Fluoxetine-induced changes in body weight and 5-HT1A receptor-mediated hormone secretion in rats on a tryptophan-deficient diet

D. N. D'Souza, Y. Zhang, F. Garcia, G. Battaglia, and L. D. Van de Kar

Center for Serotonin Disorders Research and Department of Pharmacology, Loyola University of Chicago, Stritch School of Medicine, Maywood, Illinois 60153

Submitted 19 June 2003 ; accepted in final form 31 October 2003

Tryptophan depleting protocols are commonly used to study the role of serotonin in mood disorders. The present study examined the impact of a tryptophan-deficient diet and fluoxetine on the serotonergic regulation of neuroendocrine function and body weight. We hypothesized that the regulation of postsynaptic 5-HT1A receptors is dependent on the levels of 5-HT in the synapse. Rats on a control or a tryptophan-deficient diet received daily injections of saline or fluoxetine (5 or 10 mg·kg-1·day-1 ip) from day 7 to day 21. The tryptophan-deficient diet produced a 41% reduction in the level of 5-HT but no change in the density of [3H]paroxetine-labeled 5-HT transporters. Treatment with fluoxetine inhibited the gain in weight in rats maintained on the control diet. The tryptophan-deficient diet produced a significant loss in body weight that was not significantly altered by treatment with fluoxetine. Treatment with fluoxetine produced a dose-dependent desensitization of hormone responses to injection of the 5-HT1A receptor agonist (±)8-hydroxy-2-(di-n-propylamino)tetralin ((±)8-OH-DPAT). The tryptophan-deficient diet produced an increase in the basal levels of corticosterone but did not alter the basal levels of ACTH or oxytocin.

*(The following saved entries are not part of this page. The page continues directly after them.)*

Example public_endpoints :
  PUBLIC_ENDPOINTS =
  [("POST", "/auth/signup"); ("POST", "/auth/login"); ("POST", "/auth/refresh"); ("POST", "/auth/logout");
   ("GET", "/healthz"); ("GET", "/readyz");
   ("GET", "/stream/module/status"); ("GET", "/stream/module/playback/{stream_id}"); ("GET", "/stream/module/registry");
   ("GET", "/stream/module/registry/{stream_id}"); ("GET", "/stream/status"); ("GET", "/stream/paths/from-id/{stream_id}");
   ("GET", "/stream/paths/from-path/{stream_path:path}"); ("POST", "/telemetry/"); ("GET", "/"); ("GET", "/metrics")].
Proof. vm_compute. reflexivity. Qed.

Example ice_servers_not_shadowed :
  match find_route register_routes "GET" "/api/v1/streams/ice-servers" with Matched r => rt_endpoint r | _ => "" end
  = "list_stream_ice_servers".
Proof. vm_compute. reflexivity. Qed.

Example path_parameter_spans_slashes :
  match find_route register_routes "GET" "/stream/paths/from-path/live/a/b" with Matched r => rt_endpoint r | _ => "" end
  = "resolve_stream_path".
Proof. vm_compute. reflexivity. Qed.

(** What a path under a prefix of literal segments can match. *)
Lemma match_path_under (template prefix path : string) :
  startswith prefix path = true → match_path template path = true →
  (∀ t, startswith prefix (t +:+ String "010" "") = true → startswith prefix t = true) →
  ∃ t, startswith prefix t = true ∧ match_segments (compile_path template) (split_on "/" t) = true.
Proof.
  unfold match_path. intros Hp Hm Hstep. apply orb_true_iff in Hm as [Hm|Hm]; [by exists path|].
  apply andb_true_iff in Hm as [He Hm]. apply endswith_spec in He as (t & ->).
  rewrite removesuffix_app in Hm. exists t. split; [by apply Hstep|done].
Qed.

Lemma under_api t : startswith "/api/v1/" (t +:+ String "010" "") = true → startswith "/api/v1/" t = true.
Proof.
  rewrite !startswith_spec. intros (u & Hu).
  do 8 (destruct t as [|? t]; [discriminate Hu|cbn in Hu; injection Hu as -> Hu]). by exists t.
Qed.

Lemma under_asset t : startswith "/asset/" (t +:+ String "010" "") = true → startswith "/asset/" t = true.
Proof.
  rewrite !startswith_spec. intros (u & Hu).
  do 7 (destruct t as [|? t]; [discriminate Hu|cbn in Hu; injection Hu as -> Hu]). by exists t.
Qed.

(** No public route lies under a guarded prefix. *)
Lemma guarded_prefixes r path : r ∈ register_routes →
  startswith "/api/v1/" path = true ∨ startswith "/asset/" path = true →
  match_path (rt_path r) path = true → ∃ role, rt_access r = MinimumRole role.
Proof.
  intros Hr Hpath Hm.
  assert (∃ t rest, match_segments (compile_path (rt_path r)) (split_on "/" t) = true
            ∧ (split_on "/" t = "" :: "api" :: "v1" :: rest ∨ split_on "/" t = "" :: "asset" :: rest)) as (t & rest & Ht & Hs).
  { destruct Hpath as [Hp|Hp];
      [destruct (match_path_under _ _ _ Hp Hm under_api) as (t & Hpt & Ht)
      |destruct (match_path_under _ _ _ Hp Hm under_asset) as (t & Hpt & Ht)];
      apply startswith_spec in Hpt as (u & ->); (eexists _, (split_on "/" u); split; [exact Ht|]).
    - left. change ("/api/v1/" +:+ u) with ("" +:+ String "/" ("api" +:+ String "/" ("v1" +:+ String "/" u))).
      by rewrite !split_on_cons_free.
    - right. change ("/asset/" +:+ u) with ("" +:+ String "/" ("asset" +:+ String "/" u)).
      by rewrite !split_on_cons_free. }
  vm_compute in Hr. clear Hm Hpath.
  assert (∀ l, r ∈ l → Forall (λ r, match_segments (compile_path (rt_path r)) (split_on "/" t) = true →
            ∃ role, rt_access r = MinimumRole role) l → ∃ role, rt_access r = MinimumRole role) as Hall.
  { intros l Hl Hf. rewrite Forall_forall in Hf. by apply (Hf r Hl). }
  eapply Hall; [exact Hr|].
  repeat constructor; cbn [rt_path rt_access]; intros H;
    first [by eexists|exfalso; destruct Hs as [Hs|Hs]; rewrite Hs in H; vm_compute in H; discriminate H].
Qed.

Lemma find_route_Matched routes method path r : find_route routes method path = Matched r →
  r ∈ routes ∧ match_path (rt_path r) path = true ∧ rt_method r = method.
Proof.
  unfold find_route. intros H. destruct (List.find (λ r, match_path (rt_path r) path && _) routes) eqn:E.
  - injection H as ->. apply find_some in E as [Hin Hm]. apply andb_true_iff in Hm as [Hm Hmethod].
    apply String.eqb_eq in Hmethod. by rewrite list_elem_of_In.
  - clear E. case_match; discriminate H.
Qed.

Section access.
Context (unicode_lower : string → string) (bearer_scheme : Request → option HTTPAuthorizationCredentials)
  (jwt_decode : string → string → string → string → datetime → jwt_outcome)
  (now : list app_event → datetime) (auth_settings : list app_event → result AuthSettings)
  (endpoint : string → application) (unmatched : HttpRequest → result Response).

(** The account behind the request's credential has at least this role. *)
Definition has_role (role : UserRole) (history : list app_event) (request : HttpRequest) : Prop :=
  ∃ user, get_current_user jwt_decode unicode_lower (now history) (auth_settings history)
            (bearer_scheme (hr_request request)) = Ok user
    ∧ ROLE_ORDER role <= ROLE_ORDER (au_role user).
(* ===== verification/TurnRelay.v ===== *)
(** TURN relay smoke test: [scripts/smoke/turn_relay_smoke.py].

    The STUN codec and the long-term credential dialogue of a TURN allocation.
    MD5, HMAC-SHA1, IPv6 text, the checks [urlparse] delegates, random bytes and
    the server's answers are parameters; a connection is the list of the
    payloads sent on it. *)

From stdpp Require Import base list strings.
From Stdlib Require Import ZArith Lia Ascii Strings.Byte.
From S2P Require Import Prelude PyStr PyFloat PyText Url.

#[local] Open Scope Z_scope.

(** [scripts/smoke/turn_relay_smoke.py:19-32] the protocol's numbers and the default URL *)
Definition MAGIC_COOKIE : Z := 0x2112A442.
Definition ALLOCATE_REQUEST : Z := 0x0003.
Definition ALLOCATE_SUCCESS_RESPONSE : Z := 0x0103.
Definition ALLOCATE_ERROR_RESPONSE : Z := 0x0113.
Definition ATTR_USERNAME : Z := 0x0006.
Definition ATTR_MESSAGE_INTEGRITY : Z := 0x0008.
Definition ATTR_ERROR_CODE : Z := 0x0009.
Definition ATTR_REALM : Z := 0x0014.
Definition ATTR_NONCE : Z := 0x0015.
Definition ATTR_REQUESTED_TRANSPORT : Z := 0x0019.
Definition ATTR_XOR_RELAYED_ADDRESS : Z := 0x0016.
Definition ATTR_FINGERPRINT : Z := 0x8028.
Definition TRANSPORT_UDP : Z := 17.
Definition DEFAULT_TURN_URL : string := "turn:turn.gcs-saker.com:3478?transport=udp".

(** [scripts/smoke/turn_relay_smoke.py:41-45] TurnTarget *)
Record TurnTarget : Type := mkTarget { host : string; port : Z; transport : string }.

#[export] Instance TurnTarget_eq_dec : EqDecision TurnTarget.
Proof. solve_decision. Defined.

(** [scripts/smoke/turn_relay_smoke.py:48-51] StunAttribute *)
Record StunAttribute : Type := mkAttribute { a_type : Z; a_value : list byte }.

(** [scripts/smoke/turn_relay_smoke.py:54-58] StunMessage *)
Record StunMessage : Type := mkMessage { msg_type : Z; transaction_id : list byte; attributes : list StunAttribute }.

Definition runtime_error {A} (msg : string) : result A := throw ExcRuntimeError msg.

(** ** The URL *)

(** [s.rpartition(":")]: before, found, after. *)
Definition rpartition (c : ascii) (s : string) : string * bool * string :=
  match split_once c (string_rev s) with
  | (w, Some r) => (string_rev r, true, string_rev w)
  | (w, None) => ("", false, s)
  end.

Section url.
Context (bracketed_netloc_ok nfkc_ok : string → bool) (unicode_lower unquote_percent : string → string).
Context (int_other : string → option Z).

(** The host, port and query of a URL without an authority. *)
Definition bare_target (value : string) : result (string * Z * string) :=
  let '(raw_target, _, query) := partition "?" (removeprefix "turn:" value) in
  let '(host, separator, raw_port) := rpartition ":" raw_target in
  let '(host, raw_port) := if separator : bool then (host, raw_port) else (raw_target, "") in
  port ← (if truthy raw_port then py_int int_other raw_port else Ok 3478);
  Ok (host, port, query).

Also, this diet inhibited the magnitude of 8-OH-DPAT-induced increase in plasma levels of ACTH and oxytocin but did not impair the ability of fluoxetine to desensitize the 5-HT1A receptor-mediated increase in plasma hormones. These data suggest that a reserve of 5-HT enables fluoxetine to desensitize postsynaptic 5-HT1A receptors in the hypothalamus. In conclusion, the profound physiological changes induced by tryptophan depletion may complicate the interpretation of studies using this experimental approach.

selective serotonin reuptake inhibitors; oxytocin; adrenocorticotropic hormone; corticosterone



Address for reprint requests and other correspondence: L. D. Van de Kar, Dept. of Pharmacology, Loyola Univ. of Chicago, School of Medicine, 2160 South First Ave., Maywood, IL 60153 (E-mail address: lvandek{at}lumc.edu).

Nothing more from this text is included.